From House Beautiful
In the Mid-Atlantic’s Chesapeake Bay watershed, an unprecedented project to document African American cultural and historical sites is officially underway.
Thanks to a partnership between the National Trust for Historic Preservation, the National Park Service Chesapeake Bay, the Chesapeake Conservation Partnership, and the states of Maryland, Pennsylvania, and Virginia, $400,000 has been raised to not only map, but also conserve sites of interest to the African American community.
“Historic sites and landscapes important to people of color are widely underrepresented in documentation and conservation priorities,” the The National Trust for Historic Preservation said in a statement. “This work will take one small step towards addressing that deficit.”
The Chesapeake region’s African American history spans centuries. “The role of the African American watermen in the development of the fisheries of the Chesapeake Bay, from oystering and crabbing to processing and boatbuilding, cannot be overstated,” Julie V. Langan, Director of the Virginia Department of Historic Resources, said in a statement.
Of course, there’s also a slavery-driven colonial past, when tobacco plantations flourished—Harriet Tubman and Frederick Douglass were enslaved here—as well as numerous Civil War ties. And civil rights battles were fought on this ground, too.

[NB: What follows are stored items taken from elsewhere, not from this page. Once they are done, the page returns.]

Lemma reaches_trans s1 ps s2 ps' s3 :
  reaches s1 ps s2 -> reaches s2 ps' s3 -> reaches s1 (ps ++ ps') s3.
Proof.
  intros (evs & Hr & Hl & <-) (evs' & Hr' & Hl' & <-). exists (evs ++ evs').
  unfold proposals. rewrite omap_app. revert s1 Hr Hl.
  induction evs as [|e evs IH]; intros s1 Hr Hl; simpl in *; [by simplify_eq|].
  apply bind_Some in Hr as (s & Hs & Hr). rewrite Hs. simpl.
  unfold safe_step in Hs. destruct (fits s1 && _); [|done]. rewrite Hs in Hl |- *.
  destruct (acting s1 e) as [[comp pid]|]; [|done].
  apply andb_true_iff in Hl as [-> Hl]. destruct (IH s Hr Hl) as (? & Hol & _). by rewrite Hol.
Qed.

(** Steps without a proposal in front or behind. *)
Lemma reaches_then s1 s2 ps s3 : reaches s1 [] s2 -> reaches s2 ps s3 -> reaches s1 ps s3.
Proof. apply reaches_trans. Qed.

Lemma reaches_step s e comp pid s' :
  fits s = true -> hazard s e = false -> acting s e = Some (comp, pid) -> ok comp pid = true ->
  step s e = Some s' -> reaches s (proposals [e]) s'.
Proof.
  intros Hf Hh Ha Hl Hs. exists [e]. split; [|split; [|done]]; cbn [safe_run only_acting].
  - unfold safe_step. rewrite Hf, Hh. cbn [andb negb]. by rewrite Hs.
  - by rewrite Ha, Hs, Hl.
Qed.

(** ** One event *)

(** The state after node [pid] reacted: component [comp] has performed [effs]. *)
Definition reacted (s : Sys) (comp : component_name) (pid : Z) (nd : Node) (effs : list Effect) : Sys :=
  apply_effects (update_node s pid nd) (mkPath comp pid ITERATION) effs.

Definition completes_phase1 (comp : component_name) (m : NetMsg) : bool :=
  match comp, m with LEADER, MLeader (LI_Phase1b _) => true | _, _ => false end.

Lemma deliver_reaches s src comp pid m nd nd' effs :
  fits s = true -> ok comp pid = true -> nodes s !! pid = Some nd ->
  mkPacket src (mkPath comp pid ITERATION) m ∈ net s ->
  (completes_phase1 comp m = true -> Leader.chosen_watermark (leader_comp nd) <=
     Leader.next_slot (leader_comp nd)) ->
  node_receive nd comp src m 0 = Some (nd', effs) ->
  reaches s [] (reacted s comp pid nd' effs).
Proof.
  intros Hf Hl Hnd [i Hi]%list_elem_of_lookup Hw Hr.
  apply (reaches_step s (EvDeliver i 0) comp pid); [done| |by simpl; rewrite Hi|done|].
  - unfold hazard. cbn [flush_hazard restart_hazard orb]. rewrite Hi.
    destruct comp; try done. destruct m as [[p| | | | |]| | | | | | | | | |]; try done.
    rewrite Hnd. apply andb_false_iff. right. simpl. apply Z.ltb_ge. by apply Hw.
  - cbn [step]. rewrite Hi. cbn [mbind option_bind pkt_dst ap_pid]. rewrite Hnd.
    cbn [mbind option_bind ap_component pkt_src pkt_msg]. by rewrite Hr.
Qed.
(* ===== verification/Election.v ===== *)
(** What the leader-election components share.

    Ballots and their order ([ble.rs], [Ballot]), the messages and effects of the
    three components behind the [BallotLeaderElection] port ([ble.rs], [vr_le.rs],
    [mp_le.rs]), and the contract of that port: the leaders a component announces
    have strictly increasing ballots.  The contract is a type class; a generic
    theorem lifts it from one step to whole runs. *)

From S2P Require Import Prelude MpMessages Partition.

Module Ballot.

(** [#[derive(Default, Ord, PartialOrd)]]: the default is [(0, 0)], the order is
    lexicographic in the order of the fields. *)
Record t := with_ { n : Z; pid : Z }.

Definition default : t := with_ 0 0.

#[global] Instance t_eq_dec : EqDecision t.
Proof. solve_decision. Defined.

Definition lt (x y : t) : Prop := n x < n y \/ (n x = n y /\ pid x < pid y).
Definition le (x y : t) : Prop := lt x y \/ x = y.
Definition ltb (x y : t) : bool := (n x <? n y) || ((n x =? n y) && (pid x <? pid y)).

#[global] Instance lt_dec x y : Decision (lt x y).
Proof. unfold lt. apply _. Defined.

(** [Iterator::max]: of several equal maxima the last one. *)
Definition max (x y : t) : t := if ltb y x then x else y.
Definition max_list (l : list t) : option t :=
  match l with
  | [] => None
  | x :: l => Some (foldl max x l)
  end.

Lemma ltb_spec x y : ltb x y = true <-> lt x y.
Proof.
  unfold ltb, lt. by rewrite orb_true_iff, andb_true_iff, !Z.ltb_lt, Z.eqb_eq.
Qed.

Lemma ltb_false x y : ltb x y = false <-> le y x.
Proof.
  rewrite <- not_true_iff_false, ltb_spec. unfold le, lt. destruct x as [a b], y as [c d]; simpl.
  split; [|by intros [?|[= -> ->]]; lia]. intros H.
  destruct (decide (a = c)) as [->|]; [|lia]. destruct (decide (b = d)) as [->|]; [by right|lia].
Qed.

#[global] Instance lt_trans : Transitive lt.
Proof. unfold lt. intros x y z. lia. Qed.

#[global] Instance le_preorder : PreOrder le.
Proof.
  split; [by right|]. intros x y z [H1| ->] [H2| ->]; [left; by etrans|by left..|by right].
Qed.

Lemma lt_irrefl x : ~ lt x x.
Proof. unfold lt. lia. Qed.

Lemma lt_le_trans x y z : lt x y -> le y z -> lt x z.
Proof. intros H [H'| ->]; [by etrans|done]. Qed.

Lemma le_lt_trans x y z : le x y -> lt y z -> lt x z.
Proof. intros [H| ->] H'; [by etrans|done]. Qed.

Lemma le_lt_false x y : le x y -> ~ lt y x.
Proof. intros H H'. by eapply lt_irrefl, le_lt_trans. Qed.

Lemma le_neq_lt x y : le x y -> x <> y -> lt x y.
Proof. by intros [?| ->]. Qed.

Lemma max_le_l x y : le x (max x y).
Proof. unfold max. destruct (ltb y x) eqn:E; [by right|by apply ltb_false]. Qed.

Lemma max_le_r x y : le y (max x y).
Proof. unfold max. destruct (ltb y x) eqn:E; [left; by apply ltb_spec|by right]. Qed.

Lemma max_choice x y : max x y = x \/ max x y = y.
Proof. unfold max. destruct (ltb y x); auto. Qed.

Lemma foldl_max x l :
  le x (foldl max x l) /\ (forall y, y ∈ l -> le y (foldl max x l)) /\
  (foldl max x l = x \/ foldl max x l ∈ l).
Proof.
  revert x. induction l as [|y l IH]; intros x; simpl; [split; [by right|set_solver]|].
  destruct (IH (max x y)) as (H1 & H2 & H3). split_and!.
  - etrans; [apply max_le_l|done].
  - intros z [->|Hz]%elem_of_cons; [etrans; [apply max_le_r|done]|by apply H2].
  - destruct H3 as [->|H3]; [|set_solver]. destruct (max_choice x y) as [->| ->]; set_solver.
Qed.

Lemma max_list_spec l m :
  max_list l = Some m -> m ∈ l /\ forall y, y ∈ l -> le y m.
Proof.
  destruct l as [|x l]; simpl; [done|]. intros [= <-].
  destruct (foldl_max x l) as (H1 & H2 & H3). split.
  - destruct H3 as [->|H3]; set_solver.
  - intros y [->|Hy]%elem_of_cons; auto.
Qed.

Lemma le_antisym x y : le x y -> le y x -> x = y.
Proof. intros [H|H] H'; [|done]. by destruct (le_lt_false y x). Qed.

End Ballot.

(** ** Messages and effects

    [Addr] is the type of actor paths. *)

Inductive LeMsg :=
| HbRequest (round : Z)
| HbReply (round : Z) (ballot : Ballot.t) (candidate : bool)
| HbReplyMp (round : Z) (ballot current_leader : Ballot.t)
| StartViewChange (b : Ballot.t) (from : Z)
| DoViewChange (b : Ballot.t) (from : Z)
| NetStopPeer (pid : Z).

(** [AnnounceLeader] is [ble_port.trigger(Leader::with(pid, ballot))];
    a scheduled heartbeat timer carries the ballot its closure captured. *)
Inductive LeEffect {Addr : Type} :=
| LeTell (dst : Addr) (m : LeMsg)
| AnnounceLeader (pid : Z) (round : Ballot.t)
| StartTimer (delay : Z) (b : option Ballot.t)
| StopTimer
| ScheduleLag (t : Timer)
| LeReplyStop.
Arguments LeEffect : clear implicits.

Definition lag_effects {Addr} (effs : list Effect) : list (LeEffect Addr) :=
  omap (fun e => match e with Schedule t => Some (ScheduleLag t) | _ => None end) effs.

Definition announced_leaders {Addr} (effs : list (LeEffect Addr)) : list Ballot.t :=
  omap (fun e => match e with AnnounceLeader _ b => Some b | _ => None end) effs.

Lemma announced_app {Addr} (e1 e2 : list (LeEffect Addr)) :
  announced_leaders (e1 ++ e2) = announced_leaders e1 ++ announced_leaders e2.
Proof. apply omap_app. Qed.

Lemma announced_lag {Addr} effs : announced_leaders (Addr := Addr) (lag_effects effs) = [].
Proof.
  induction effs as [|e effs IH]; csimpl; [done|].
  destruct e; csimpl; try done.
Qed.

Lemma announced_tells {Addr A} (f : A -> Addr) m (l : list A) :
  announced_leaders (map (fun x => LeTell (f x) m) l) = [].
Proof. by induction l. Qed.

Lemma announced_tells_id {Addr} m (l : list Addr) :
  announced_leaders (map (fun x => LeTell x m) l) = [].
Proof. by induction l. Qed.

(** ** The contract of the election port *)

(** [increasing last l]: the ballots of [l] are strictly increasing and above the
    last ballot announced before. *)
Fixpoint increasing (o : option Ballot.t) (l : list Ballot.t) : Prop :=
  match l with
  | [] => True
  | b :: l => (match o with Some b0 => Ballot.lt b0 b | None => True end) /\
              increasing (Some b) l
  end.

Definition last_announced (o : option Ballot.t) (l : list Ballot.t) : option Ballot.t :=
  match last l with Some b => Some b | None => o end.

Lemma last_announced_app o l1 l2 :
  last_announced o (l1 ++ l2) = last_announced (last_announced o l1) l2.
Proof.
  unfold last_announced. rewrite last_app. by destruct (last l2).
Qed.

Lemma increasing_app o l1 l2 :
  increasing o (l1 ++ l2) <-> increasing o l1 /\ increasing (last_announced o l1) l2.
Proof.
  revert o. induction l1 as [|b l1 IH]; intros o; simpl; [by split; [|intros [_ ?]]|].
  rewrite IH. replace (last_announced o (b :: l1)) with (last_announced (Some b) l1); [tauto|].
  unfold last_announced. rewrite last_cons. by destruct (last l1).
Qed.

(** A component that announces leaders: its steps, the range in which its 32-bit
    ballot numbers do not wrap around, and an invariant that relates its state to
    the last leader it announced. *)
Class Election (St Input Addr : Type) := {
  le_step : St -> Input -> option (St * list (LeEffect Addr));
  le_fits : St -> bool;
  le_inv : St -> option Ballot.t -> Prop;
  le_step_ok s i s' effs last :
    le_inv s last -> le_fits s = true -> le_step s i = Some (s', effs) ->
    increasing last (announced_leaders effs) /\
    le_inv s' (last_announced last (announced_leaders effs)) }.

Section election.
Context {St Input Addr : Type} `{Election St Input Addr}.

(** A run stops when a ballot number could wrap around. *)
Fixpoint le_run (s : St) (inputs : list Input) : option (St * list Ballot.t) :=
  match inputs with
  | [] => Some (s, [])
  | i :: inputs =>
      if le_fits s then
        '(s, effs) ← le_step s i;
        '(s, l) ← le_run s inputs;
        Some (s, announced_leaders effs ++ l)
      else None
  end.

Lemma le_run_increasing s inputs s' l last :
  le_inv s last -> le_run s inputs = Some (s', l) ->
  increasing last l /\ le_inv s' (last_announced last l).
Proof.
  revert s last l. induction inputs as [|i inputs IH]; intros s last l Hinv Hr; simpl in Hr.
  - by simplify_eq.
  - destruct (le_fits s) eqn:Hf; [|done].
    apply bind_Some in Hr as ([s1 effs] & Hs & Hr).
    apply bind_Some in Hr as ([s2 l2] & Hr & [= <- <-]).
    destruct (le_step_ok _ _ _ _ _ Hinv Hf Hs) as [H1 H2].
    destruct (IH _ _ _ H2 Hr) as [H3 H4].
    rewrite increasing_app, last_announced_app. done.
Qed.

(** The announcements of a run from a freshly created component. *)
Definition le_announced (s : option St) (inputs : list Input) : option (list Ballot.t) :=
  s ← s; '(_, l) ← le_run s inputs; Some l.

Lemma le_announced_result o inputs l :
  le_announced o inputs = Some l ->
  exists s0 s, o = Some s0 /\ le_run s0 inputs = Some (s, l).
Proof.
  unfold le_announced. intros (s0 & Ho & Hr)%bind_Some.
  apply bind_Some in Hr as ([s l'] & Hr & [= <-]). eauto.
Qed.
End election.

“Mapping African American historic places within the Chesapeake watershed is a critical first step in making sure that these places are protected and that their stories are told,” Katherine Malone-France, Chief Preservation Officer of the National Trust, said in a statement. “We look forward to identifying the places that are deeply meaningful to both their communities and our shared national heritage.”
The program, whose ultimate goal is to tell a “fuller American story,” will begin with several pilot projects across the region that seek to experiment with data-gathering methodologies—the information recorded through these projects will then be used to inform conservation efforts, including protecting them from encroaching land use or development plans.
As the project develops over time, information about the sites will be listed publicly, and in our book, that has the makings of a brilliant DIY history-themed road trip.